Like many adults he had played piano and recorder sporadically for his own amusement but not with any degree of success. He decided to take on the music program and learnt more in weeks than he'd previously learned in years. "She is such a brilliant and gifted teacher and her methods are so innovative and helpful that I have been able to learn the guitar with a considerable range of techniques," he said.

Doug Thornell, a Check Captain with Ansett Airlines who is now doing the advanced music course with Stephanie, said, " One of the things it did for me was to take a lot of the mystery out of music, particularly the theory. In the past, if I saw music written in a key that had a lot of sharps and flats I didn't want to know about it. The course gave me the confidence to easily handle it …it made me realise that music doesn't have to be difficult at all. It can be straightforward and a lot of fun."

He continued " Now I am doing a lot of different chord structures which I would never have done before. That's what the course does - it gives you the feeling: 'Yeah, I can do that again!"

Explaining the technique used by Stephanie in the class her assistant Adam Wade said "Stephanie sees every skill on the guitar as a behaviour, and a number of behaviours can be played in three hours of each lesson. They are played in such a way that the students become confident in that time. Then, they go home practise some more and their confidence increases.

"Because of her teaching background and her knowledge of accelerated learning techniques. Stephanie is able to make it easier for everyone to learn because they are so focused. What she does too, is make sure she gets to each person in the class. One of her biggest skills is to see how everyone is getting on and helping them while still working from in the front of the room."

Adam said that people who come to the class unable to play the guitar, in six months know all the bar chords up and down the neck,' can sight read in the open and second position, know all the chords, can play competently complicated rhythm patterns and are able to work out a song from tapes and records and play it. Such a skill, he says would take a student in a normal class six to ten years to learn.


The future

Of her time in Australia Stephanie said, " I came to see this country and its communities were offering me a chance to bring all my work together, and take it to some level of completion so others could use it, so I could go on to explore at new levels. I moved here to be close to the people who seemed most motivated to make a difference with the work I was doing.

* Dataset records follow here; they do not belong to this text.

(* ===== verification/BusSessions.v ===== *)
(** * Live sessions: one per token, and none past a revoke

    The session table of BusTokens.v along every history of the store. *)
From Stdlib Require Import Ascii String.
From S2P Require Import Prelude GoStrings GoPath NodeRegistry BusTokens BusTokensFacts BusAdmission.

#[local] Arguments String.eqb : simpl never.

Section Settle.
Context {R : Type} `{!NodeRegistry R}.
Context (F : nat → option error) (clk : nat → Z).
Implicit Types b : Bus R.
Implicit Types m : grant → bool.
Implicit Types k : session.

(** With no Disconnector nothing is recorded. *)
Definition unrecorded b : Prop := b_disc b = false → b_grants b = ∅.

(** No connection opens or is recorded, and a recorded one stays recorded or is closed. *)
Definition settles b b' : Prop :=
  unrecorded b →
  b_disc b' = b_disc b ∧ b_open b' ⊆ b_open b ∧ b_grants b' ⊆ b_grants b ∧
  (∀ k g, b_grants b !! k = Some g → b_grants b' !! k = Some g ∨ k ∉ b_open b').

Lemma settles_unrecorded b b' : settles b b' → unrecorded b → unrecorded b'.
Proof using.
  intros H Hu Hd. destruct (H Hu) as (Hd' & _ & Hg & _). rewrite Hd in Hd'. symmetry in Hd'.
  rewrite (Hu Hd') in Hg. apply map_empty. intros k. apply eq_None_not_Some. intros [g Hk].
  by apply (lookup_weaken _ _ _ _ Hk) in Hg.
Qed.

#[export] Instance settles_preorder : PreOrder settles.
Proof using.
  split; [intros b _; split_and!; [done..|eauto]|].
  intros x y z Hxy Hyz Hu. destruct (Hxy Hu) as (D1 & O1 & G1 & S1).
  destruct (Hyz (settles_unrecorded _ _ Hxy Hu)) as (D2 & O2 & G2 & S2).
  split_and!; [congruence|by etransitivity..|]. intros k g Hg. destruct (S1 k g Hg) as [H|H]; [by apply S2|]. right.
  intros Hk. by apply H, O2.
Qed.

Definition same_sess b b' : Prop := b_grants b' = b_grants b ∧ b_open b' = b_open b ∧ b_disc b' = b_disc b.
Lemma settles_same b b' : same_sess b b' → settles b b'.
Proof using. intros (E1 & E2 & E3) _. rewrite E1, E2, E3. split_and!; [done..|eauto]. Qed.

#[local] Hint Constants Opaque : yields.
#[local] Hint Extern 1 (settles _ _) => (apply settles_same; by repeat split) : yields.
#[local] Hint Extern 1 (∀ b, settles b _) => (intros ?; apply settles_same; by repeat split) : yields.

"Today I am doing all the things I love to do. I am on stage teaching music four nights a week. I have over 150 music students each week who continually inspire me. I am studying with two great guitar teachers who never let me forget what it's like to be a student. And on the weekends on with the Learning to Learn seminar. I'm working with individuals who range from young students who want more choices to succeed at school, to adults who want more strategies to succeed in life.

It's very easy to succeed when you are surrounded by so many for whom life is about learning."

And what of the future? In the next year Stephanie's LTL program will continue to be conducted in the major cities. And the Learning to Learn Music program will be conducted live one more time in Melbourne, and for the first time, live in Sydney in July. The LTL Music program now available on video is growing by leaps and bounds and is being added to as students complete the course and want to go on to higher levels of training. There's even a hint of a trainers' program to teach others her methods. This could start in the second half of the year in Sydney.

And further down the road: "Obviously I want to stabilise what I'm doing now. I want to change the way music is taught and how teaching is done in general. That means more teaching of trainers and writing. Personally, the one trick I want to add to the list is performing with music. I think I could be tempted to trade it all for one night at the Melbourne Concert Hall, a night to pay tribute to all of the people who have made the quality of my life supreme."

Whatever her decision for the future, Stephanie Burns has already made a major contribution to the lives of hundreds of teenagers and adults in this country, the long term effects which is incalculable.